GPTCache serves as a valuable asset during the development phase of your LLM application, effectively reducing costs. Developing an LLM application necessitates continuous connections to LLM APIs, which can incur substantial expenses. GPTCache offers an identical interface to LLM APIs and can store either LLM-generated or mocked-up data. This enables you to verify your application’s features without the need for connectivity to LLM APIs or the network, resulting in cost savings.
Positioning a semantic cache in closer proximity to your users significantly reduces the time required to retrieve data from the LLM service. By effectively diminishing network latency, you can greatly enhance the overall user experience, ensuring swift and responsive interactions.

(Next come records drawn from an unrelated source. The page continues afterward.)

Definition base58_decode (str : list byte) (datalen : Z) : Z * copy_outcome :=
  match b58tobin datalen str with
  | inl _ => (0, Untouched)
  | inr (d, res) =>
      (res, if res <=? datalen then Copied (decoded datalen d res) else OutOfBounds)
  end.

(** The string [b58enc] produces, without its terminator. *)
Definition enc_string (data : list byte) : list byte :=
  let buf := enc_digits data in
  repeat "1"%byte (count_zero_bytes data)
    ++ map digit_char (skipn (count_zero_digits buf) buf).

(** The boolean [b58tobin] returns. *)
Definition tobin_returns (r : tobin_result) : bool :=
  match r with
  | inl _ => false
  | inr _ => true
  end.


(** ** Positional values

    The value of a list of digits in base [B], most significant digit first,
    started from the accumulator [a]. *)

Definition horner (B : Z) (a : Z) (l : list Z) : Z :=
  fold_left (fun acc x => acc * B + x) l a.

Definition in_base (B : Z) (l : list Z) : Prop :=
  Forall (fun x => 0 <= x < B) l.

(** The number a list of bytes denotes, big-endian. *)
Definition bytes_value (l : list byte) : Z := horner 256 0 (map u8 l).

(** The magnitude of a Base58 string: its characters read as base-58 digits. *)
Definition b58_value (s : list byte) : Z := horner 58 0 (map digit_of s).

(** ** Machine integers: basic facts *)

Lemma u8_range (b : byte) : 0 <= u8 b < 256.
Proof.
  unfold u8. pose proof (Byte.to_N_bounded b). lia.
Qed.

Lemma to_u8_u8 (b : byte) : to_u8 (u8 b) = b.
Proof.
  unfold to_u8, wrap8. pose proof (u8_range b) as H.
  rewrite Z.mod_small by (change (2 ^ 8) with 256; lia).
  unfold u8. rewrite N2Z.id, Byte.of_to_N. reflexivity.
Qed.

Lemma u8_to_u8 (z : Z) : u8 (to_u8 z) = z mod 256.
Proof.
  unfold to_u8, wrap8. change (2 ^ 8) with 256.
  pose proof (Z.mod_pos_bound z 256 ltac:(lia)) as H.
  destruct (Byte.of_N (Z.to_N (z mod 256))) as [b|] eqn:E.
  - apply Byte.to_of_N in E. unfold u8. rewrite E. lia.
  - apply Byte.of_N_None_iff in E. lia.
Qed.

Lemma u8_inj (a b : byte) : u8 a = u8 b -> a = b.
Proof.
  intros H. rewrite <- (to_u8_u8 a), <- (to_u8_u8 b), H. reflexivity.
Qed.

Lemma u8_zero_iff (b : byte) : u8 b = 0 <-> b = x00.
Proof.
  split; intros H.
  - apply u8_inj. rewrite H. reflexivity.
  - subst. reflexivity.
Qed.

Lemma byte_eqb_spec (a b : byte) : Byte.eqb a b = true <-> a = b.
Proof.
  split; [apply Byte.byte_dec_bl | apply Byte.byte_dec_lb].
Qed.

Lemma byte_eqb_neq (a b : byte) : Byte.eqb a b = false <-> a <> b.
Proof.
  split.
  - apply Byte.eqb_false.
  - intros H. destruct (Byte.eqb a b) eqn:E; [|reflexivity].
    apply byte_eqb_spec in E. contradiction.
Qed.

Lemma wrap64_small (z : Z) : 0 <= z < 2 ^ 64 -> wrap64 z = z.
Proof. intros H. unfold wrap64. apply Z.mod_small. exact H. Qed.

Lemma wrap32_small (z : Z) : 0 <= z < 2 ^ 32 -> wrap32 z = z.
Proof. intros H. unfold wrap32. apply Z.mod_small. exact H. Qed.

Lemma wrap8_small (z : Z) : 0 <= z < 2 ^ 8 -> wrap8 z = z.
Proof. intros H. unfold wrap8. apply Z.mod_small. exact H. Qed.

Lemma almostmaxint_mask_eq : b58_almostmaxint_mask = Z.ones 32.
Proof. reflexivity. Qed.

(** ** Positional values: basic facts *)

Section Positional.
Variable B : Z.
Hypothesis HB : 1 < B.

Lemma horner_nil a : horner B a [] = a.
Proof. reflexivity. Qed.

Lemma horner_cons a x l : horner B a (x :: l) = horner B (a * B + x) l.
Proof. reflexivity. Qed.

Lemma horner_app a l1 l2 :
  horner B a (l1 ++ l2) = horner B (horner B a l1) l2.
Proof. unfold horner. apply fold_left_app. Qed.

Lemma horner_snoc a l x : horner B a (l ++ [x]) = horner B a l * B + x.
Proof. rewrite horner_app. reflexivity. Qed.

Lemma horner_acc a l :
  horner B a l = a * B ^ Z.of_nat (length l) + horner B 0 l.
Proof.
  revert a. induction l as [|x l IH]; intros a.
  - cbn. lia.
  - rewrite !horner_cons, IH, (IH (0 * B + x)).
    cbn [length]. rewrite Nat2Z.inj_succ, Z.pow_succ_r by lia. ring.
Qed.

Lemma horner_cons0 x l :
  horner B 0 (x :: l) = x * B ^ Z.of_nat (length l) + horner B 0 l.
Proof. rewrite horner_cons, horner_acc. ring. Qed.

Lemma horner_app0 l1 l2 :
  horner B 0 (l1 ++ l2)
  = horner B 0 l1 * B ^ Z.of_nat (length l2) + horner B 0 l2.
Proof. rewrite horner_app, horner_acc. reflexivity. Qed.

Lemma pow_base_pos n : 0 < B ^ Z.of_nat n.
Proof. apply Z.pow_pos_nonneg; lia. Qed.

Lemma horner_range l :
  in_base B l -> 0 <= horner B 0 l < B ^ Z.of_nat (length l).
Proof.
  induction 1 as [|x l Hx Hl IH].
  - cbn. lia.
  - rewrite horner_cons0. cbn [length].
    rewrite Nat2Z.inj_succ, Z.pow_succ_r by lia.
    pose proof (pow_base_pos (length l)). nia.
Qed.

Lemma horner_ge_acc a l : 0 <= a -> in_base B l -> a <= horner B a l.
Proof.
  intros Ha Hl. rewrite horner_acc.
  pose proof (horner_range l Hl). pose proof (pow_base_pos (length l)). nia.
Qed.

Lemma horner_mono a b l : a <= b -> horner B a l <= horner B b l.
Proof.
  intros Hab. rewrite (horner_acc a), (horner_acc b).
  pose proof (pow_base_pos (length l)). nia.
Qed.

Lemma in_base_repeat0 n : in_base B (repeat 0 n).
Proof. apply Forall_forall. intros x Hx. apply repeat_spec in Hx. lia. Qed.

Lemma horner_repeat0 n : horner B 0 (repeat 0 n) = 0.
Proof.
  induction n as [|n IH]; [reflexivity|].
  cbn [repeat]. rewrite horner_cons0, IH. lia.
Qed.

Lemma horner_zeros n l : horner B 0 (repeat 0 n ++ l) = horner B 0 l.
Proof. rewrite horner_app0, horner_repeat0. lia. Qed.

Lemma horner_inj l1 l2 :
  in_base B l1 -> in_base B l2 -> length l1 = length l2 ->
  horner B 0 l1 = horner B 0 l2 -> l1 = l2.
Proof.
  intros H1. revert l2. induction H1 as [|x l1 Hx H1 IH]; intros l2 H2 Hlen Heq.
  - destruct l2; [reflexivity|discriminate].
  - destruct l2 as [|y l2]; [discriminate|].
    inversion H2 as [|? ? Hy H2']; subst.
    cbn [length] in Hlen. injection Hlen as Hlen.
    rewrite !horner_cons0, Hlen in Heq.
    pose proof (horner_range l1 H1) as R1.
    pose proof (horner_range l2 H2') as R2. rewrite Hlen in R1.
    assert (x = y) by nia. subst y.
    f_equal. apply IH; auto. lia.
Qed.

Lemma horner_zero_all l : in_base B l -> horner B 0 l = 0 -> Forall (eq 0) l.
Proof.
  induction 1 as [|x l Hx Hl IH]; intros H0; [constructor|].
  rewrite horner_cons0 in H0.
  pose proof (horner_range l Hl). pose proof (pow_base_pos (length l)).
  constructor; [nia|]. apply IH. nia.
Qed.
End Positional.

(** ** The tables: basic facts *)

Lemma byte_forallb (P : byte -> bool) :
  forallb (fun n => P (to_u8 (Z.of_nat n))) (seq 0 256) = true ->
  forall b, P b = true.
Proof.
  intros H b. rewrite forallb_forall in H.
  specialize (H (Z.to_nat (u8 b))). pose proof (u8_range b).
  rewrite Z2Nat.id, to_u8_u8 in H by lia.
  apply H, in_seq. lia.
Qed.
Lemma transport_and_body_errors_are_passed_on_witness :
  ReadAt always_ok dead_server three 1 plain_reader [] =
    Returned (0, Some (ErrTransport "connection refused"%string), three)
             plain_reader [get_request 1 3].
Proof.
  refine (proj1 (transport_and_body_errors_are_passed_on always_ok dead_server
                   (ByReadAt 1) plain_reader [] three _ _ eq_refl _ eq_refl)
            "connection refused"%string eq_refl).
  - split; vm_compute; discriminate.
  - vm_compute. discriminate.
  - reflexivity.
Defined.

Lemma read_fetches_the_interval_witness :
  Read always_ok file_server three (with_offset plain_reader 2) [] =
    Returned (3, None, [x6c; x6c; x6f]) (with_offset plain_reader 5)
             [get_request 2 4].
Proof.
  refine (proj1 (read_fetches_the_interval always_ok file_server ByRead
                   (with_offset plain_reader 2) [] three content
                   file_server_serves eq_refl _ _ _ _ _ _)).
  - vm_compute. discriminate.
  - vm_compute. discriminate.
  - reflexivity.
  - reflexivity.
  - discriminate.
  - vm_compute. discriminate.
Defined.

Lemma prefetch_is_transparent_witness :
  ReadAt always_ok file_server two 1 cached_reader [] =
    Returned (2, None, [x65; x6c]) cached_reader [] /\
  ReadAt always_ok file_server two 1 plain_reader [] =
    Returned (2, None, [x65; x6c]) plain_reader [get_request 1 2].
Proof.
  assert (H : len (head cached_reader) <= Int64.max_int /\ 0 <= 1 /\
              1 + len two < len (head cached_reader)).
  { split; [vm_compute; discriminate|].
    split; [vm_compute; discriminate|reflexivity]. }
  destruct H as (Hmax & H0 & Hcover).
  destruct (prefetch_is_transparent always_ok file_server cached_reader []
              two content 1 eq_refl Hmax H0 Hcover) as [Hmem Hnet].
  split; [exact Hmem|].
  refine (Hnet file_server_serves eq_refl _ _).
  - reflexivity.
  - discriminate.
Defined.


Lemma consecutive_Reads_are_contiguous_witness :
  exists w2 w1,
    ('(_, _, b1) <- Read always_ok file_server two ;;
     '(_, _, b2) <- Read always_ok file_server three ;;
     ret (b1 ++ b2)) plain_reader [] =
      Returned content (with_offset plain_reader 5) w2 /\
    Read always_ok file_server (two ++ three) plain_reader [] =
      Returned (5, None, content) (with_offset plain_reader 5) w1.
Proof.
  refine (consecutive_Reads_are_contiguous always_ok file_server plain_reader
            [] two three content file_server_serves eq_refl _ _ _ _ _ _ _).
  - vm_compute. discriminate.
  - vm_compute. discriminate.
  - discriminate.
  - discriminate.
  - vm_compute. discriminate.
  - vm_compute. discriminate.
  - vm_compute. discriminate.
Defined.

Lemma ReadAt_is_idempotent_witness :
  exists w'',
    ReadAt always_ok file_server [x6c; x6c; x6f] 2 plain_reader
           [get_request 2 4] =
      Returned (3, None, [x6c; x6c; x6f]) plain_reader w''.
Proof.
  exact (ReadAt_is_idempotent always_ok file_server plain_reader plain_reader
           [] [get_request 2 4] three [x6c; x6c; x6f] 2 3 None
           file_server_stateless eq_refl).
Defined.

Lemma Seek_current_there_and_back_witness :
  (Seek Int64.max_int io_SeekCurrent ;; Seek (- Int64.max_int) io_SeekCurrent)
    (with_offset plain_reader 4) [] =
    Returned (4, None) (with_offset plain_reader 4) [].
Proof.
  refine (Seek_current_there_and_back (with_offset plain_reader 4) []
            Int64.max_int _).
  split; vm_compute; discriminate.
Defined.


Lemma Seek_from_the_end_reads_the_tail_witness :
  (Seek 2 io_SeekEnd ;; Read always_ok file_server two) plain_reader [] =
    Returned (2, None, [x6c; x6f]) (with_offset plain_reader 5)
             [get_request 3 4].
Proof.
  refine (Seek_from_the_end_reads_the_tail always_ok file_server plain_reader
            [] two content file_server_serves eq_refl eq_refl _ _ _ _).
  - vm_compute. discriminate.
  - discriminate.
  - vm_compute. discriminate.
  - vm_compute. discriminate.
Defined.

Lemma NewReader_without_prefetch_witness :
  NewReader always_ok missing_server the_url 0 [] =
    Some (Some (mkReader the_url 0 19 []), None, [head_request]).
Proof.
  refine (NewReader_without_prefetch always_ok missing_server the_url 0 19 []
            (mkResponse 404 [("Content-Length"%string, "19"%string)]
                        (BodyBytes []))
            _ eq_refl eq_refl eq_refl).
  vm_compute. discriminate.
Defined.

Lemma NewReader_fails_with_the_probe_witness :
  NewReader always_ok bare_server the_url 3 [] =
    Some (None, Some (ErrParseInt EmptyString), [head_request]).
Proof.
  refine (proj2 (proj2 (proj2 (NewReader_fails_with_the_probe always_ok
                                 bare_server the_url 3 []) eq_refl))
            (mkResponse 200 [] (BodyBytes content)) eq_refl _).
  intros v H. exact H.
Defined.

Lemma NewReader_result_shape_witness :
  NewReader always_ok file_server the_url 3 [] =
    Some (Some (mkReader the_url 0 5 [x68; x65; x6c]), None,
          [head_request; get_request 0 2]) /\
  Int64.in_range (contentSize (mkReader the_url 0 5 [x68; x65; x6c])).
Proof.
  split; [reflexivity|].
  refine (proj1 (proj2 (proj2 (proj2 (proj2
            (NewReader_result_shape always_ok file_server the_url 3 []
               [head_request; get_request 0 2]
               (Some (mkReader the_url 0 5 [x68; x65; x6c])) None
               _ eq_refl)))))).
  vm_compute. discriminate.
Defined.

Lemma prefetch_boundary_goes_to_the_network_witness :
  exists r',
    ReadAt always_ok file_server three 2 cached_reader [] =
      Returned (3, None, [x6c; x6c; x6f]) r' [get_request 2 4].
Proof.
  refine (prefetch_boundary_goes_to_the_network always_ok file_server
            (ByReadAt 2) cached_reader [] three _ _ _ _ _ eq_refl).
  - vm_compute. discriminate.
  - discriminate.
  - reflexivity.
  - vm_compute. discriminate.
  - reflexivity.
Defined.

LLM services often enforce rate limits, which restrict the number of requests a user or client can make within a specific timeframe. Hitting these limits leads to service outages, as additional requests are blocked until a certain period has passed. By leveraging GPTCache, you can effortlessly scale your infrastructure to accommodate a growing volume of queries, ensuring consistent performance as your application’s user base expands.
Just like previous tech trends, caching is an emerging but very promising area of the LLM space. Technologies such as GPTCache are setting up a strong foundation for the development of this area.